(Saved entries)
◇ ◇ ◇ ◇ ◇ ◇ ◇
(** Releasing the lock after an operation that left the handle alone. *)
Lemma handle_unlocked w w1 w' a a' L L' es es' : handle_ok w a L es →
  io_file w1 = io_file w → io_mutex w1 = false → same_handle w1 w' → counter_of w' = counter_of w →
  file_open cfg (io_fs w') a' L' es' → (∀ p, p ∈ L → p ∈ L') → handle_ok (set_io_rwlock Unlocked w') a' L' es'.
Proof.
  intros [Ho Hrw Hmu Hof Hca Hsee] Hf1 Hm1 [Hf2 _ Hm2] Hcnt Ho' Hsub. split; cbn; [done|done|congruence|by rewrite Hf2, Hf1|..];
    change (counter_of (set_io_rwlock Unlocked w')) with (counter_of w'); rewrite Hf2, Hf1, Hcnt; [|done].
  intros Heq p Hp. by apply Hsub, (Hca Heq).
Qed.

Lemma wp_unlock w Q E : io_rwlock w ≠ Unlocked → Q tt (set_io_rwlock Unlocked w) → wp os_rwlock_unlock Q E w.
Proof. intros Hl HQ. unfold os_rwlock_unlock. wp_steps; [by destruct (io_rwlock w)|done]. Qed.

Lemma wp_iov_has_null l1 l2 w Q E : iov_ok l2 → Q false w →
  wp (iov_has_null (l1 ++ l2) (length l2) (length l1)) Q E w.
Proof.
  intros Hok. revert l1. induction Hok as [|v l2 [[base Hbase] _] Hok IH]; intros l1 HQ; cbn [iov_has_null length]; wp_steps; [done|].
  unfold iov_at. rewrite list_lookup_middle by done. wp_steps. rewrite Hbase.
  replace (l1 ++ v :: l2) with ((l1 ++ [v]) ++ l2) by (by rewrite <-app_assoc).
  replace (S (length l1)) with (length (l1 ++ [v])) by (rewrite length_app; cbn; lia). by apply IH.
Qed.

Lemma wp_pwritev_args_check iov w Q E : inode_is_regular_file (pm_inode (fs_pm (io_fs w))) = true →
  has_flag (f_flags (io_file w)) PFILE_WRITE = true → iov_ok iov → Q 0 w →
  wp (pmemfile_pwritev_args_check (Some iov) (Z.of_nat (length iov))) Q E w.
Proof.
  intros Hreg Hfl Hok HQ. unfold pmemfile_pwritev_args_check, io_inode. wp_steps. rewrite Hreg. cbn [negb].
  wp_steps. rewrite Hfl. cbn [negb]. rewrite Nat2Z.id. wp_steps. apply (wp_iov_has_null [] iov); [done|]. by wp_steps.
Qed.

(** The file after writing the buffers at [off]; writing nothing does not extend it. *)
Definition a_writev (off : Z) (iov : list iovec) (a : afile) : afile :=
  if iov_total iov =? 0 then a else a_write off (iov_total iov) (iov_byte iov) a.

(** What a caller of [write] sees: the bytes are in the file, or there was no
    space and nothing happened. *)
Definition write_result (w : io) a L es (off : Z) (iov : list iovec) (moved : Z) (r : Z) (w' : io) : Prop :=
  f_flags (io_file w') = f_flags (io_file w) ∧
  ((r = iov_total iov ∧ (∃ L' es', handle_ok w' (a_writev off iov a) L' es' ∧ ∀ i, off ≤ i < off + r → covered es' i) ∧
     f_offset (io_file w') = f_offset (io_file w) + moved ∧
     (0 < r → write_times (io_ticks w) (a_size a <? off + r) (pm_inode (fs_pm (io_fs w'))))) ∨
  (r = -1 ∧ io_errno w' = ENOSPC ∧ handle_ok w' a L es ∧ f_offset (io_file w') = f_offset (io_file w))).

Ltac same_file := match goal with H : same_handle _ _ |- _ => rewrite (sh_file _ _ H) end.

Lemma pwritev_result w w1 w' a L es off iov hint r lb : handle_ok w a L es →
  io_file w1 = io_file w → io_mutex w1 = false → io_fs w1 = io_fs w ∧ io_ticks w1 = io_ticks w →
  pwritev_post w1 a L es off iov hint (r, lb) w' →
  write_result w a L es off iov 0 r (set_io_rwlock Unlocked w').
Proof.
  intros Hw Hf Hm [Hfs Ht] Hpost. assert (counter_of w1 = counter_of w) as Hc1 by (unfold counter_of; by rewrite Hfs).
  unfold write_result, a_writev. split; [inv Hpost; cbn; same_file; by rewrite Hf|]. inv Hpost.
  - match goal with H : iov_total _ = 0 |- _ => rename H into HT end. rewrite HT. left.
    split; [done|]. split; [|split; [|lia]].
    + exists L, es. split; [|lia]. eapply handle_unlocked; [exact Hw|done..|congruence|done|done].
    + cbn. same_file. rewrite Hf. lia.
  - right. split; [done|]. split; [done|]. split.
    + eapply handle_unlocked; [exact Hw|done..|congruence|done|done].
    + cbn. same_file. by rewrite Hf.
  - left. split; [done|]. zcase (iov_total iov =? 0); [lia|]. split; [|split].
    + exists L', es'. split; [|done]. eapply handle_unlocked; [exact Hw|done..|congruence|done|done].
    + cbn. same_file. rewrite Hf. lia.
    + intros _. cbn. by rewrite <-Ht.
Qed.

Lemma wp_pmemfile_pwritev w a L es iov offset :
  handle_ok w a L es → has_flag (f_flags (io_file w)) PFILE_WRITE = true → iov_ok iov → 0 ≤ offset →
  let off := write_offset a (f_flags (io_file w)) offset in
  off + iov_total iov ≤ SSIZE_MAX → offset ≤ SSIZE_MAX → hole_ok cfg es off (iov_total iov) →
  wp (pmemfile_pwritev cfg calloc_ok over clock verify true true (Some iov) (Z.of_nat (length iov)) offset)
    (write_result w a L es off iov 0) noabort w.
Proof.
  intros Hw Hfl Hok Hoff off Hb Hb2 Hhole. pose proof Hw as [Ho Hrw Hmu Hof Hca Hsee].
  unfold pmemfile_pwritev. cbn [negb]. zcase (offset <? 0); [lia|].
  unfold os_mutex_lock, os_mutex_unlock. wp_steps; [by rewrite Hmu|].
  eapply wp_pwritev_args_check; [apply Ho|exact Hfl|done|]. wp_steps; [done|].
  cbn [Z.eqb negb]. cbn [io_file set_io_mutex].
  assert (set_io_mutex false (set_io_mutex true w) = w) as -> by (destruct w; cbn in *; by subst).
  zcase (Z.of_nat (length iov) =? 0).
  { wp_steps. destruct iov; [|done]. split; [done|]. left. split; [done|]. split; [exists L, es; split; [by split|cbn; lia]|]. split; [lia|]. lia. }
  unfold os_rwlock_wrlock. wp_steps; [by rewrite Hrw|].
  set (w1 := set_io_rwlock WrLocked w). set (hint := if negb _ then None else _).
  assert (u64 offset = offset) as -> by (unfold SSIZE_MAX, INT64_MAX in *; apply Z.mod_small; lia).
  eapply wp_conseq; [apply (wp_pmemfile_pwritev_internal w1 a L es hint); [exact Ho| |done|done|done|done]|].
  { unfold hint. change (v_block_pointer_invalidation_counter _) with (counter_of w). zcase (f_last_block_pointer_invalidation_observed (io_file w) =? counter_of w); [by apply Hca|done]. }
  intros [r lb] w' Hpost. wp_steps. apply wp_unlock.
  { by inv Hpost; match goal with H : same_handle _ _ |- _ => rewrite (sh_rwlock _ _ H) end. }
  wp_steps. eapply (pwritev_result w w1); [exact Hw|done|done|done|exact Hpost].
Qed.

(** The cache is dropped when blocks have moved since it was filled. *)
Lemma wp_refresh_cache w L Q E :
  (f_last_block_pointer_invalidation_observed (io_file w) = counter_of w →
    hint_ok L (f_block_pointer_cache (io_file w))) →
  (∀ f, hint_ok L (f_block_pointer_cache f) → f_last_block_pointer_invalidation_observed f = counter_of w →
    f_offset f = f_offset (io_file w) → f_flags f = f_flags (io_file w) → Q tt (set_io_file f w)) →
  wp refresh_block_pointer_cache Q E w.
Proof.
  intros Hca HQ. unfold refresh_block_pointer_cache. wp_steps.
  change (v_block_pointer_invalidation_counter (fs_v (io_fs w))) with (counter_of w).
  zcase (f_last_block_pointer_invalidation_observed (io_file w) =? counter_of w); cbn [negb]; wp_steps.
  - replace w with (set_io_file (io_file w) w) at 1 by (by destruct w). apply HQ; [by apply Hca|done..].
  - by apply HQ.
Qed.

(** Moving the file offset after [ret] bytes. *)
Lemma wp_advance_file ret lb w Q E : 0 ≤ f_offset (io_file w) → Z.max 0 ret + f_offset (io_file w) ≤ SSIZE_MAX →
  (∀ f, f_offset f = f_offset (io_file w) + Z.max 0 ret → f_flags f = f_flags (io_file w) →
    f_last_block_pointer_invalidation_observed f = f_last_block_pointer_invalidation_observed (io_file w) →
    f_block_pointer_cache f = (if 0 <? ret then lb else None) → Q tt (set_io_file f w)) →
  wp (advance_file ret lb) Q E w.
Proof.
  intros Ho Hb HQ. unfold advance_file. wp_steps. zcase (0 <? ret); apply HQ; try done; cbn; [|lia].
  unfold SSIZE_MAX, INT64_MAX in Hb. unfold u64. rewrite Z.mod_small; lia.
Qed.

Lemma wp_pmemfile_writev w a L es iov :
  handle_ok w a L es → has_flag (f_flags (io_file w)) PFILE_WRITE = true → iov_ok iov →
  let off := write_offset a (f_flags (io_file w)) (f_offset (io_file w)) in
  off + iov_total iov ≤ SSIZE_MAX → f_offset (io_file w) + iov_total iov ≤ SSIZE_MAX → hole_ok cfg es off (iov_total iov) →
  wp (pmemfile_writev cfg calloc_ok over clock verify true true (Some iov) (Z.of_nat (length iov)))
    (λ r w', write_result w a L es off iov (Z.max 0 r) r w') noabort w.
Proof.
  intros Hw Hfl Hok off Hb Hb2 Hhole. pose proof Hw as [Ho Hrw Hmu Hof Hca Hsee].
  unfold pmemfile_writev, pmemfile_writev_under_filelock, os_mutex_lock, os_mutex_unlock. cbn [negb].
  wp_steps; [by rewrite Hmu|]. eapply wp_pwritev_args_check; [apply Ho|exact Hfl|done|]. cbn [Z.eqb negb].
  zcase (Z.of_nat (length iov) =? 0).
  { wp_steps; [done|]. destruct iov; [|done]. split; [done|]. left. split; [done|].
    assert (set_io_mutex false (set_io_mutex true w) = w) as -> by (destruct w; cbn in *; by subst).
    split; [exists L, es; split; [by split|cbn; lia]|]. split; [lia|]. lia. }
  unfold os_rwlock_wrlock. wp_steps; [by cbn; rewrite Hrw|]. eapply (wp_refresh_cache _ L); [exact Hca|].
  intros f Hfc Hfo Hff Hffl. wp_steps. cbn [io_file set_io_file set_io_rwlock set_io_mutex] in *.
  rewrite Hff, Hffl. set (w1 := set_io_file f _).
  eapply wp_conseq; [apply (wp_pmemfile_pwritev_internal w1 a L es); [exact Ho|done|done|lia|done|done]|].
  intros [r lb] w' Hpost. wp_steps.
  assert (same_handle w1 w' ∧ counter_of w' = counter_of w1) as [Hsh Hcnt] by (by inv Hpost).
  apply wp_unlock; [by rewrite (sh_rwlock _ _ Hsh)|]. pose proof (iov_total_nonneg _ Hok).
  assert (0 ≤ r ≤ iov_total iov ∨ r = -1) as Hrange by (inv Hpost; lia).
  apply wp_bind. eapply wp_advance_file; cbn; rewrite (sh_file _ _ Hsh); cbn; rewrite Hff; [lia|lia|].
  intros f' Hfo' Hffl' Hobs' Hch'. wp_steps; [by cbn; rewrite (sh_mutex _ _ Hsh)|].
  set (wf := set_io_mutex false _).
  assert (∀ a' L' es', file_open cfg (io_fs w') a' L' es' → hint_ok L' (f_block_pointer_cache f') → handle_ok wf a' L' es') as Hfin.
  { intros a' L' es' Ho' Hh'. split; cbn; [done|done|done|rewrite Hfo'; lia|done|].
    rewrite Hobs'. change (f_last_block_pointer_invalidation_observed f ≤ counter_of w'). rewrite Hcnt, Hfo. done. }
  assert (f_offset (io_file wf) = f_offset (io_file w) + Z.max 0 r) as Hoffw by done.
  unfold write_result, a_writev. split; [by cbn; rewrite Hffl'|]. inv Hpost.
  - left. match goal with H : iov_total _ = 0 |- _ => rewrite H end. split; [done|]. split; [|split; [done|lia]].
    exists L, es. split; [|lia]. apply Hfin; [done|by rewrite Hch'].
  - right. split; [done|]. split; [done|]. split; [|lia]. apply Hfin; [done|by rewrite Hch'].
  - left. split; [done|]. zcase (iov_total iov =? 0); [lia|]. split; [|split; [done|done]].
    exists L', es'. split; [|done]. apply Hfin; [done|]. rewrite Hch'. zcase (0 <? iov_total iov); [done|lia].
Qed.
◇ ◇ ◇ ◇ ◇ ◇ ◇
→ Work request
Would you copy, unchanged, the stretch of the records above that begins at the line containing "- right. split; [done|]. split; [done|]. split." and ends at the line containing "[lia|]. split; [|split].", and only that?

→ Result of this exercise
  - right. split; [done|]. split; [done|]. split.
    + eapply handle_unlocked; [exact Hw|done..|congruence|done|done].
    + cbn. same_file. by rewrite Hf.
  - left. split; [done|]. zcase (iov_total iov =? 0); [lia|]. split; [|split].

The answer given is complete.